------ GIVEN ENTRIES

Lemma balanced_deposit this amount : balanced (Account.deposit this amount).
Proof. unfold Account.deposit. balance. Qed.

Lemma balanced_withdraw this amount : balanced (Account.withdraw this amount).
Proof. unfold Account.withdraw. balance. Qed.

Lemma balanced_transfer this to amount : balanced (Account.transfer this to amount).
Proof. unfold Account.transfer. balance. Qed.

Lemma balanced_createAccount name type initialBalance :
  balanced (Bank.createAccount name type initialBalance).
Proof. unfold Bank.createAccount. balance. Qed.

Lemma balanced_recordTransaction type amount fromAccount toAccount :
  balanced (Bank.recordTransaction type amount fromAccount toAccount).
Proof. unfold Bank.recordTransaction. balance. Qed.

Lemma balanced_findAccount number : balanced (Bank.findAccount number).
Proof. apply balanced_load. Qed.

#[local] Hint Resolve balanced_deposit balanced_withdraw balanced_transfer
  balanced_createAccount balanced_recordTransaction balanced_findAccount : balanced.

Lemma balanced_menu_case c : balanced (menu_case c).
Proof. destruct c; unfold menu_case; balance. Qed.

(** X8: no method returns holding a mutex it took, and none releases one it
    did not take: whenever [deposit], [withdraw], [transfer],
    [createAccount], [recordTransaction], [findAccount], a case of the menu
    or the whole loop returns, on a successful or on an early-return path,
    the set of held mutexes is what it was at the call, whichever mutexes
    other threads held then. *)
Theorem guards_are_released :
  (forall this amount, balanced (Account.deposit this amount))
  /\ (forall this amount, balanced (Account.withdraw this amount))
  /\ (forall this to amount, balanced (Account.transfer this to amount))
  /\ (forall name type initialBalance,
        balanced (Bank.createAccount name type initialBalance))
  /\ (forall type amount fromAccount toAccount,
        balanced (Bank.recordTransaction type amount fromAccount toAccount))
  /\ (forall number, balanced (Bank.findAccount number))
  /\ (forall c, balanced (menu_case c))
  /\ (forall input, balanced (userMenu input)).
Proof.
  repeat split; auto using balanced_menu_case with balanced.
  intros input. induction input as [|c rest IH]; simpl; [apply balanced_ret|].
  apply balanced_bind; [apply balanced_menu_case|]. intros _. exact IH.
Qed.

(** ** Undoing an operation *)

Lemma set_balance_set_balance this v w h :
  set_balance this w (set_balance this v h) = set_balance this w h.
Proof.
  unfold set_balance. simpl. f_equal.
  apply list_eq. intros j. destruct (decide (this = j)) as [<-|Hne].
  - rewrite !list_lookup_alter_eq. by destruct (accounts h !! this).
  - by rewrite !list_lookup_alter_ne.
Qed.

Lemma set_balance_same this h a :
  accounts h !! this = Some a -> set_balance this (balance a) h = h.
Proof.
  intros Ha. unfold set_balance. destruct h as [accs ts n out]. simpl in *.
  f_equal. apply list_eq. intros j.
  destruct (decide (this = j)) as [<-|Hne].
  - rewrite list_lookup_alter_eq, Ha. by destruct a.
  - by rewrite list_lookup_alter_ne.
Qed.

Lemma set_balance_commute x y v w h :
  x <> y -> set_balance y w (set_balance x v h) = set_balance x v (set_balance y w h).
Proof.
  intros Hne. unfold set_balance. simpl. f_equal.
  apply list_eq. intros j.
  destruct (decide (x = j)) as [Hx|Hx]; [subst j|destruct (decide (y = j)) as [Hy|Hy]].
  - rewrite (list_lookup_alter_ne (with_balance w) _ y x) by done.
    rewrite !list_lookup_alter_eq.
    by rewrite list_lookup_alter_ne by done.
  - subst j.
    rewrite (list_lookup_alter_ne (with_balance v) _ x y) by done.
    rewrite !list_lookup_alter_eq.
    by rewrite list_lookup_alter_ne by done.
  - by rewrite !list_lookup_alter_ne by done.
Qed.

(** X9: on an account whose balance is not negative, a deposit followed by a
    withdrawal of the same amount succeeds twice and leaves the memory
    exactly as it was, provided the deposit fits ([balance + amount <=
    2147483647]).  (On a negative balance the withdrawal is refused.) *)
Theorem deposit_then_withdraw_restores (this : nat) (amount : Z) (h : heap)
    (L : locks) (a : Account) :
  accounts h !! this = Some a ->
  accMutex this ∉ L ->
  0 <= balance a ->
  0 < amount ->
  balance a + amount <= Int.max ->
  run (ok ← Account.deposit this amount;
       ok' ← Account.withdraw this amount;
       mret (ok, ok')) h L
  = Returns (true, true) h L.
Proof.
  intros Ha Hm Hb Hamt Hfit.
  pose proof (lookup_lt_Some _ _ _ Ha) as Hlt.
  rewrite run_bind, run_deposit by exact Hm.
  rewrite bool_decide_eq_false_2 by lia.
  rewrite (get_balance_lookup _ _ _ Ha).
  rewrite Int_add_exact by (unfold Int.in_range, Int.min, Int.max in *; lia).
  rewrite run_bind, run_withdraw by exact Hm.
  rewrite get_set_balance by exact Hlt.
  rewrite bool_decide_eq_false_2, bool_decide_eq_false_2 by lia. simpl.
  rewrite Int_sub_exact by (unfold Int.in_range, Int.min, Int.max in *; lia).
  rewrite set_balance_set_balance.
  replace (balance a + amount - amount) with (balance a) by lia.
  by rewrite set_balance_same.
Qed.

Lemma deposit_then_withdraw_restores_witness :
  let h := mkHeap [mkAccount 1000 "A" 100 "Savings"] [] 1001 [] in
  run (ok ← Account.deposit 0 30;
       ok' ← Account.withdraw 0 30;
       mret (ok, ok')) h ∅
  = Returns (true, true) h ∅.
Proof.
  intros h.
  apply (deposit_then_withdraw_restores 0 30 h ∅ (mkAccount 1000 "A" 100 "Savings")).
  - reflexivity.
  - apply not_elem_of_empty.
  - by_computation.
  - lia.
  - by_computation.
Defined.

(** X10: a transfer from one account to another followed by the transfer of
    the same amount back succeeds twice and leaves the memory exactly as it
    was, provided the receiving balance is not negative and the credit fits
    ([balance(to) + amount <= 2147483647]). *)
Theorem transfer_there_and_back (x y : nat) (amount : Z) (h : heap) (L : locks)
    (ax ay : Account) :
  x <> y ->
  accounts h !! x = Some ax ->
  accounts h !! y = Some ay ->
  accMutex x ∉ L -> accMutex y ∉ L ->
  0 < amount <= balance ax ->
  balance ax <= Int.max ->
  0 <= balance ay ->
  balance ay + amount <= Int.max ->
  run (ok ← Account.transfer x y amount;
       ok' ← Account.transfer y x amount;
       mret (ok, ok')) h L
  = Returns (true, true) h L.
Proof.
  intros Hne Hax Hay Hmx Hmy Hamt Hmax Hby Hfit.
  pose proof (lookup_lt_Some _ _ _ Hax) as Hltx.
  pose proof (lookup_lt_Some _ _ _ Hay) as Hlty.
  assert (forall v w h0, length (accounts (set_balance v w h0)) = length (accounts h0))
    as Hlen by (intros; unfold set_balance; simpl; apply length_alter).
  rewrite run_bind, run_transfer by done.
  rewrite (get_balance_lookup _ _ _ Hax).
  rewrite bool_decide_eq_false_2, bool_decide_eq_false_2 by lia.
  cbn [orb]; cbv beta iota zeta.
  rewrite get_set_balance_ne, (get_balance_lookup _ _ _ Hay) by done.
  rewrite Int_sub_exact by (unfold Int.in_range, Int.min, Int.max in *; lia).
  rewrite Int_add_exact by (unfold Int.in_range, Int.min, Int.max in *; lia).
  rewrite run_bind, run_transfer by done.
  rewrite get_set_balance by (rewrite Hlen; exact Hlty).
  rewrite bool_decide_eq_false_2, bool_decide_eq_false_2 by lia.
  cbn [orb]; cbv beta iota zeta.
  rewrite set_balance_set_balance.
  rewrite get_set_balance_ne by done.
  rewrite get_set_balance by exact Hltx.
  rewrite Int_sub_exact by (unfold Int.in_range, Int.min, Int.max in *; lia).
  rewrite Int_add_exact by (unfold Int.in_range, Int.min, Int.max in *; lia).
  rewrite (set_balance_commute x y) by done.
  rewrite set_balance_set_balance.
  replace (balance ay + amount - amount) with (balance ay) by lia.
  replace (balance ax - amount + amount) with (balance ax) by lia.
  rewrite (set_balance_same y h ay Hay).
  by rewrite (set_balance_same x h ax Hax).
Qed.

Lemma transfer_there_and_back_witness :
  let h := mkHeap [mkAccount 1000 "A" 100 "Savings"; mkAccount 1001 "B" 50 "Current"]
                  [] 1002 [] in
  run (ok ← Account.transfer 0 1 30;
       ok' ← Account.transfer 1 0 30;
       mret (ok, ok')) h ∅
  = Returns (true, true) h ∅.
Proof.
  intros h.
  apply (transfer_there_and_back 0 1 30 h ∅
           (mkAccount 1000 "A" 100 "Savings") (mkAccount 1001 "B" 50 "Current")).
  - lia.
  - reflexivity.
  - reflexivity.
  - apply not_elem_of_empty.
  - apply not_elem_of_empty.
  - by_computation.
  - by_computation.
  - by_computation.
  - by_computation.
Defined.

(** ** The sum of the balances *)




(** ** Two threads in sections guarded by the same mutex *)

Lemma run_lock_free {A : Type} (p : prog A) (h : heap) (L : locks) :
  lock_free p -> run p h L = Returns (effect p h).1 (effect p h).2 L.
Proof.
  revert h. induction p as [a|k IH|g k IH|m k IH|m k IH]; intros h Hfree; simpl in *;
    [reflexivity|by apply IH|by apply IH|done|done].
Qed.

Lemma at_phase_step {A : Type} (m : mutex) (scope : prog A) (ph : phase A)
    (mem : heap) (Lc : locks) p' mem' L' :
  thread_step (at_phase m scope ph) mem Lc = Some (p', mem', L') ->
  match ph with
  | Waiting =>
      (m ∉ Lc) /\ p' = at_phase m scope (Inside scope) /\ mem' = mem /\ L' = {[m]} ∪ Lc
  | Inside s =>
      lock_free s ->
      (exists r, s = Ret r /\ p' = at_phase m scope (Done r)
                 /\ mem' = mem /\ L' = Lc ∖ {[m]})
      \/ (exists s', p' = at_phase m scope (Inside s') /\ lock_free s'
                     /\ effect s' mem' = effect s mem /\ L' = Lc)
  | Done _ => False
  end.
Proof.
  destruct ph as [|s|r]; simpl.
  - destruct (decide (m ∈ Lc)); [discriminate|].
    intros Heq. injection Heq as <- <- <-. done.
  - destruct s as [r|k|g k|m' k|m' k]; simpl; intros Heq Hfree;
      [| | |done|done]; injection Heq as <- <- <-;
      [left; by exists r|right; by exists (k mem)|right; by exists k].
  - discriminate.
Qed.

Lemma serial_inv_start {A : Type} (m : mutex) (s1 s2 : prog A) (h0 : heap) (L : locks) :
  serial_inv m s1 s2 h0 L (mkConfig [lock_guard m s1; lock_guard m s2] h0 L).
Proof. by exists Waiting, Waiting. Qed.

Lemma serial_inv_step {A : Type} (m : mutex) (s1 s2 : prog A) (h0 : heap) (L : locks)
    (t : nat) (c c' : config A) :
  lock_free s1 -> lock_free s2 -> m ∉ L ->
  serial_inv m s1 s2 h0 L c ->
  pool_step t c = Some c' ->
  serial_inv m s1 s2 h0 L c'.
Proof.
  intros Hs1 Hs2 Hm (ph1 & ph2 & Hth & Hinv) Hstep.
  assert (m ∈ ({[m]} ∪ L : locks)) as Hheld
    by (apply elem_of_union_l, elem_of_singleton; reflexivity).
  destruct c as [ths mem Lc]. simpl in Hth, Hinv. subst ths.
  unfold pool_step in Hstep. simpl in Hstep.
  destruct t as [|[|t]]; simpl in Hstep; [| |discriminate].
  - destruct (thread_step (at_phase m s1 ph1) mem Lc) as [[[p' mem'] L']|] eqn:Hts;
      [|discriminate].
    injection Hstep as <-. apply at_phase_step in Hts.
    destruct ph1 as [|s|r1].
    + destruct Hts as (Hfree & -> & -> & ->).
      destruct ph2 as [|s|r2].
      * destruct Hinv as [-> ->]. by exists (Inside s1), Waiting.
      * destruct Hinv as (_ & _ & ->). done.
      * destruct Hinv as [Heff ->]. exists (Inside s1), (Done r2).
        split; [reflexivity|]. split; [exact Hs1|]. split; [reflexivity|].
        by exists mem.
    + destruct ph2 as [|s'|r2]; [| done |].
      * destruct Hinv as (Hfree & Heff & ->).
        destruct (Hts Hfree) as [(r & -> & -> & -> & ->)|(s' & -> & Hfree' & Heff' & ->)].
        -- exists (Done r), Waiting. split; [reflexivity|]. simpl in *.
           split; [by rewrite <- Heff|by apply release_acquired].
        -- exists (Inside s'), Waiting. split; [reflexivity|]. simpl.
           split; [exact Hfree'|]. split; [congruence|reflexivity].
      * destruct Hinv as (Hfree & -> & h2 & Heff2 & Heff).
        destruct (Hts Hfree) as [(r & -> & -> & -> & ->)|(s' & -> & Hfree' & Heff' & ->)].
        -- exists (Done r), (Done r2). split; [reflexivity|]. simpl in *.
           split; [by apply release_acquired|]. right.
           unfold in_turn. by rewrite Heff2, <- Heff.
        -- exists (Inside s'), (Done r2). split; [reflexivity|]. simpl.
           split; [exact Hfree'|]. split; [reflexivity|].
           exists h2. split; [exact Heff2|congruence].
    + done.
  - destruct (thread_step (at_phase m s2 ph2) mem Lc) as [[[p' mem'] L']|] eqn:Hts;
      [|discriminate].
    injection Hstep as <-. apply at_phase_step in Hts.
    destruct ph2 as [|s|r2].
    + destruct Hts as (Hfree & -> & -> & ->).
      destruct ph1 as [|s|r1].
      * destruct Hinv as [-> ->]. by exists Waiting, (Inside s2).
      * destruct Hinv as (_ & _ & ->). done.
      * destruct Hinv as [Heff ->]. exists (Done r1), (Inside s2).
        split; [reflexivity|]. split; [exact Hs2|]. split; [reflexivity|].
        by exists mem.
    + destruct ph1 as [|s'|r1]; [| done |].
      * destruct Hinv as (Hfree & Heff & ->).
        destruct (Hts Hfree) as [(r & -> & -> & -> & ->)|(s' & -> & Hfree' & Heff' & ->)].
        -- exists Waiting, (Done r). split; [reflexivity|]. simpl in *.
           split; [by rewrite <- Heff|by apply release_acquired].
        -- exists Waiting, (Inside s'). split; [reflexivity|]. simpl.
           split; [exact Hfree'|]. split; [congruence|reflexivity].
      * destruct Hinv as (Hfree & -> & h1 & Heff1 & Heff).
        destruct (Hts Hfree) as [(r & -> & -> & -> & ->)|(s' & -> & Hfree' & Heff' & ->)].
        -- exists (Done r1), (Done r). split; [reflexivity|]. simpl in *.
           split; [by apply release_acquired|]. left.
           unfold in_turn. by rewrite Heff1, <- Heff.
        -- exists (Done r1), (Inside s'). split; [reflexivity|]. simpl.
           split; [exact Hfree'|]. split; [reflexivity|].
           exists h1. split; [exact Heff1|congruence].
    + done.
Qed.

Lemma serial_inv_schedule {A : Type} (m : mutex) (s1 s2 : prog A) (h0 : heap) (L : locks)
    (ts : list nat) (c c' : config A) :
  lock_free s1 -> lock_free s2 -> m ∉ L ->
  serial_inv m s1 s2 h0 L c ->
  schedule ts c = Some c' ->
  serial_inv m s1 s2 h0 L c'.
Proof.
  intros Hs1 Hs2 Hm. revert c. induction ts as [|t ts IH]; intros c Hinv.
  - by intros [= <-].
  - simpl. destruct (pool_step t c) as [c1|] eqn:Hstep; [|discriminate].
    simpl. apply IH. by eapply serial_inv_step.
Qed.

------------

= PROBLEM REQUIREMENTS =
In the data above, start at the line that has "balanced (Bank.createAccount name type initialBalance).", stop after the line that has "balanced_findAccount : balanced.", and print every line in between exactly as it stands.

= ANSWER SECTION =
  balanced (Bank.createAccount name type initialBalance).
Proof. unfold Bank.createAccount. balance. Qed.

Lemma balanced_recordTransaction type amount fromAccount toAccount :
  balanced (Bank.recordTransaction type amount fromAccount toAccount).
Proof. unfold Bank.recordTransaction. balance. Qed.

Lemma balanced_findAccount number : balanced (Bank.findAccount number).
Proof. apply balanced_load. Qed.

#[local] Hint Resolve balanced_deposit balanced_withdraw balanced_transfer
  balanced_createAccount balanced_recordTransaction balanced_findAccount : balanced.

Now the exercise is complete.